_Description of the task_
From the top of the records below down to the line containing "Local Open Scope N_scope.", reproduce every line exactly.

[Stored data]
"""
(** * ugen: unique login names from colon-delimited personnel records

    A shallow embedding of [ugen.py] (functions [create_login_name] and
    [read_input_files]) and the properties of its record parser and login
    generator; then [write_output_file] and [main] of the same file, taken
    from the parsed arguments on, and [compare_files] of the test driver
    [test.py].

    Python objects are modelled as follows.
    - [str]: a [string] whose characters are the code points 0..255 (one
      [ascii] per code point).  [str.strip], [str.split], [str.isdigit] and
      [str.splitlines] look at one character at a time, and are Python's
      functions restricted to these code points.  [Str.lower] is Python's
      [str.lower] on these code points only: beyond them [str.lower] can
      lengthen a string (U+0130) and depends on the context (U+03A3).
      What is proved of the shape of a login that rests on [lower] (its
      length, its initials, its case) is therefore proved in [Unicode], for
      strings over any alphabet and for any [lower] with the properties
      stated there, which Python's has.
    - [set] of [str] (the login registry): [gset string].
    - [int] counter: [nat], printed by [str] in decimal.
    - the mutable registry, the returned list and [sys.stderr] are threaded
      explicitly; writing to [sys.stderr] is taken to succeed.
    - reading a path is an outcome of [open] followed by the lines the file
      object yields and the exception, if any, that ends the iteration.
    - opening the output path either raises or gives a file that takes
      every write.
    - the [while] loop of [create_login_name] carries a fuel argument; that
      the fuel given is enough, and that more changes nothing, is proved. *)

From Stdlib Require Import Ascii String DecimalString DecimalNat.
From stdpp Require Import gmap sets list strings.

Local Open Scope N_scope.

(** ** Characters *)

Module Char.

Definition code (c : ascii) : N := N_of_ascii c.

(** Code points below 256 that [str.lower] changes: A-Z, and the Latin-1
    capitals U+00C0..U+00DE except the multiplication sign U+00D7. *)
Definition is_upper (c : ascii) : bool :=
  let n := code c in
  ((65 <=? n) && (n <=? 90)) ||
  ((192 <=? n) && (n <=? 222) && negb (n =? 215)).

Definition lower (c : ascii) : ascii :=
  if is_upper c then ascii_of_N (code c + 32) else c.

(** [str.isspace] on one code point below 256: TAB..CR, FS..US, space,
    NEL (U+0085) and NBSP (U+00A0). *)
Definition isspace (c : ascii) : bool :=
  let n := code c in
  ((9 <=? n) && (n <=? 13)) || ((28 <=? n) && (n <=? 32)) ||
  (n =? 133) || (n =? 160).

(** The ten decimal digits 0-9. *)
Definition is_decimal (c : ascii) : bool :=
  let n := code c in (48 <=? n) && (n <=? 57).

(** [str.isdigit] on one code point below 256: the decimal digits and the
    superscript digits U+00B2, U+00B3, U+00B9. *)
Definition isdigit (c : ascii) : bool :=
  let n := code c in
  is_decimal c || (n =? 178) || (n =? 179) || (n =? 185).

Definition colon : ascii := ":"%char.

End Char.

Local Close Scope N_scope.

(** ** Strings: the [str] methods the program calls *)

Module Str.

(** [len(s)] *)
Abbreviation len := String.length.

(** [s[:n]] *)
Fixpoint take (n : nat) (s : string) : string :=
  match n, s with
  | S n', String c s' => String c (take n' s')
  | _, _ => ""
  end.

(** [s.lower()], for a string of code points below 256 *)
Fixpoint lower (s : string) : string :=
  match s with
  | "" => ""
  | String c s' => String (Char.lower c) (lower s')
  end.

(** [s.lstrip()] *)
Fixpoint lstrip (s : string) : string :=
  match s with
  | "" => ""
  | String c s' => if Char.isspace c then lstrip s' else s
  end.

(** [s.rstrip()] *)
Fixpoint rstrip (s : string) : string :=
  match s with
  | "" => ""
  | String c s' =>
      match rstrip s' with
      | "" => if Char.isspace c then "" else String c ""
      | r => String c r
      end
  end.

(** [s.strip()] *)
Definition strip (s : string) : string := rstrip (lstrip s).

(** Truthiness of a string: [bool(s)], false exactly for the empty one. *)
Definition truthy (s : string) : bool :=
  match s with "" => false | _ => true end.

(** [all(c in "0123456789" for c in s)] *)
Fixpoint all_decimal (s : string) : bool :=
  match s with
  | "" => true
  | String c s' => Char.is_decimal c && all_decimal s'
  end.

Fixpoint all_isdigit (s : string) : bool :=
  match s with
  | "" => true
  | String c s' => Char.isdigit c && all_isdigit s'
  end.

(** [s.isdigit()]: at least one character, and all of them digits. *)
Definition isdigit (s : string) : bool := truthy s && all_isdigit s.

(** [s.split(sep)] for a one-character separator: the piece before the
    first separator, and the pieces after it. *)
Fixpoint split_go (sep : ascii) (s : string) : string * list string :=
  match s with
  | "" => ("", [])
  | String c s' =>
      let '(p, ps) := split_go sep s' in
      if Ascii.eqb c sep then ("", p :: ps) else (String c p, ps)
  end.

Definition split (sep : ascii) (s : string) : list string :=
  let '(p, ps) := split_go sep s in p :: ps.

(** [sep.join(l)] *)
Abbreviation join := String.concat.

(** [c in s] for a character *)
Fixpoint mem (c : ascii) (s : string) : bool :=
  match s with
  | "" => false
  | String d s' => Ascii.eqb c d || mem c s'
  end.

(** [s.startswith(p)] *)
Abbreviation startswith := String.prefix.

(** [sub in s] for strings *)
Fixpoint contains (sub s : string) : bool :=
  String.prefix sub s ||
  match s with
  | "" => false
  | String _ s' => contains sub s'
  end.

(** [str(n)] for a non-negative integer *)
Definition of_nat (n : nat) : string :=
  NilEmpty.string_of_uint (Nat.to_uint n).

End Str.

(** ** The login generator *)

(** The registry: Python's [set] of login strings. *)
Abbreviation registry := (gset string).

(** [initials] as computed by lines 56-58. *)
Definition initials (given_name middle_name : string) : string :=
  let initials := Str.lower (Str.take 1 given_name) in
  if Str.truthy middle_name
  then initials +:+ Str.lower (Str.take 1 middle_name)
  else initials.

(** [base_name] as computed by lines 60-61. *)
Definition base_name (given_name middle_name family_name : string) : string :=
  Str.take 8 (Str.lower (initials given_name middle_name +:+ family_name)).

(** The loop of lines 65-67, entered with the current [username] and
    [counter]; [fuel] bounds the number of times the body runs. *)
Fixpoint while_taken (fuel : nat) (base_name username : string) (counter : nat)
    (existing_logins : registry) : option string :=
  if decide (username ∈ existing_logins) then
    match fuel with
    | 0 => None
    | S fuel' =>
        while_taken fuel' base_name (base_name +:+ Str.of_nat counter)
          (S counter) existing_logins
    end
  else Some username.

(** [create_login_name]: the returned login and the registry after the
    call.  The loop gets as much fuel as the registry has elements. *)
Definition create_login_name (given_name middle_name family_name : string)
    (existing_logins : registry) : option (string * registry) :=
  let base_name := base_name given_name middle_name family_name in
  match while_taken (size existing_logins) base_name base_name 1
          existing_logins with
  | Some username => Some (username, {[username]} ∪ existing_logins)
  | None => None
  end.


(** ** The record parser *)

(** The fields of an accepted line (lines 109-132). *)
Record ParsedRecord := {
  user_id : string;
  given_name : string;
  middle_name : string;
  surname : string;
  department : string
}.

(** What the body of the line loop does with one line, up to the call of
    [create_login_name]: [continue] silently, [continue] after the warning
    of line 111, or go on with the fields. *)
Inductive line_outcome :=
| Discarded
| InvalidId (user_id line : string)
| Accepted (r : ParsedRecord).

(** [parts] of line 105, for the raw line as the file yields it. *)
Definition parts_of (raw : string) : list string :=
  map Str.strip (Str.split Char.colon (Str.strip raw)).

(** Lines 100-136. *)
Definition parse_line (raw : string) : line_outcome :=
  let line := Str.strip raw in
  if negb (Str.truthy line) then Discarded else
  let parts := map Str.strip (Str.split Char.colon line) in
  if length parts <? 4 then Discarded else
  let user_id := nth 0 parts "" in
  if negb (Str.isdigit user_id) then InvalidId user_id line else
  let given_name := nth 1 parts "" in
  let '(middle_name, surname, department) :=
    if length parts =? 5 then (nth 2 parts "", nth 3 parts "", nth 4 parts "")
    else if length parts =? 4 then ("", nth 2 parts "", nth 3 parts "")
    else if 5 <? length parts then
      (nth 2 parts "", nth 3 parts "", Str.join ":" (drop 4 parts))
    else ("", "", "") in
  if negb (Str.truthy (Str.strip surname)) then Discarded else
  Accepted {| user_id := user_id; given_name := given_name;
              middle_name := middle_name; surname := surname;
              department := department |}.

(** The f-string of line 139. *)
Definition output_line (r : ParsedRecord) (login : string) : string :=
  user_id r +:+ ":" +:+ login +:+ ":" +:+ given_name r +:+ ":" +:+
  middle_name r +:+ ":" +:+ surname r +:+ ":" +:+ department r.

Definition newline : string := String (ascii_of_nat 10) "".

(** What line 111 prints to [sys.stderr]. *)
Definition warning_message (user_id line : string) : string :=
  "[Warning] Invalid non-numeric ID '" +:+ user_id +:+ "' in line: " +:+
  line +:+ ". Skipping..." +:+ newline.

(** What line 142 writes to [sys.stderr]. *)
Definition error_message (file_path e : string) : string :=
  "[Error] Unexpected error reading " +:+ file_path +:+ ": " +:+ e +:+ newline.

(** The mutable objects of a run: the list [combined_records], the shared
    set [existing_logins], and what has been written to [sys.stderr]. *)
Record run := {
  combined_records : list string;
  existing_logins : registry;
  stderr : list string
}.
"""
_Solved problem_
(** * ugen: unique login names from colon-delimited personnel records

    A shallow embedding of [ugen.py] (functions [create_login_name] and
    [read_input_files]) and the properties of its record parser and login
    generator; then [write_output_file] and [main] of the same file, taken
    from the parsed arguments on, and [compare_files] of the test driver
    [test.py].

    Python objects are modelled as follows.
    - [str]: a [string] whose characters are the code points 0..255 (one
      [ascii] per code point).  [str.strip], [str.split], [str.isdigit] and
      [str.splitlines] look at one character at a time, and are Python's
      functions restricted to these code points.  [Str.lower] is Python's
      [str.lower] on these code points only: beyond them [str.lower] can
      lengthen a string (U+0130) and depends on the context (U+03A3).
      What is proved of the shape of a login that rests on [lower] (its
      length, its initials, its case) is therefore proved in [Unicode], for
      strings over any alphabet and for any [lower] with the properties
      stated there, which Python's has.
    - [set] of [str] (the login registry): [gset string].
    - [int] counter: [nat], printed by [str] in decimal.
    - the mutable registry, the returned list and [sys.stderr] are threaded
      explicitly; writing to [sys.stderr] is taken to succeed.
    - reading a path is an outcome of [open] followed by the lines the file
      object yields and the exception, if any, that ends the iteration.
    - opening the output path either raises or gives a file that takes
      every write.
    - the [while] loop of [create_login_name] carries a fuel argument; that
      the fuel given is enough, and that more changes nothing, is proved. *)

From Stdlib Require Import Ascii String DecimalString DecimalNat.
From stdpp Require Import gmap sets list strings.

Local Open Scope N_scope.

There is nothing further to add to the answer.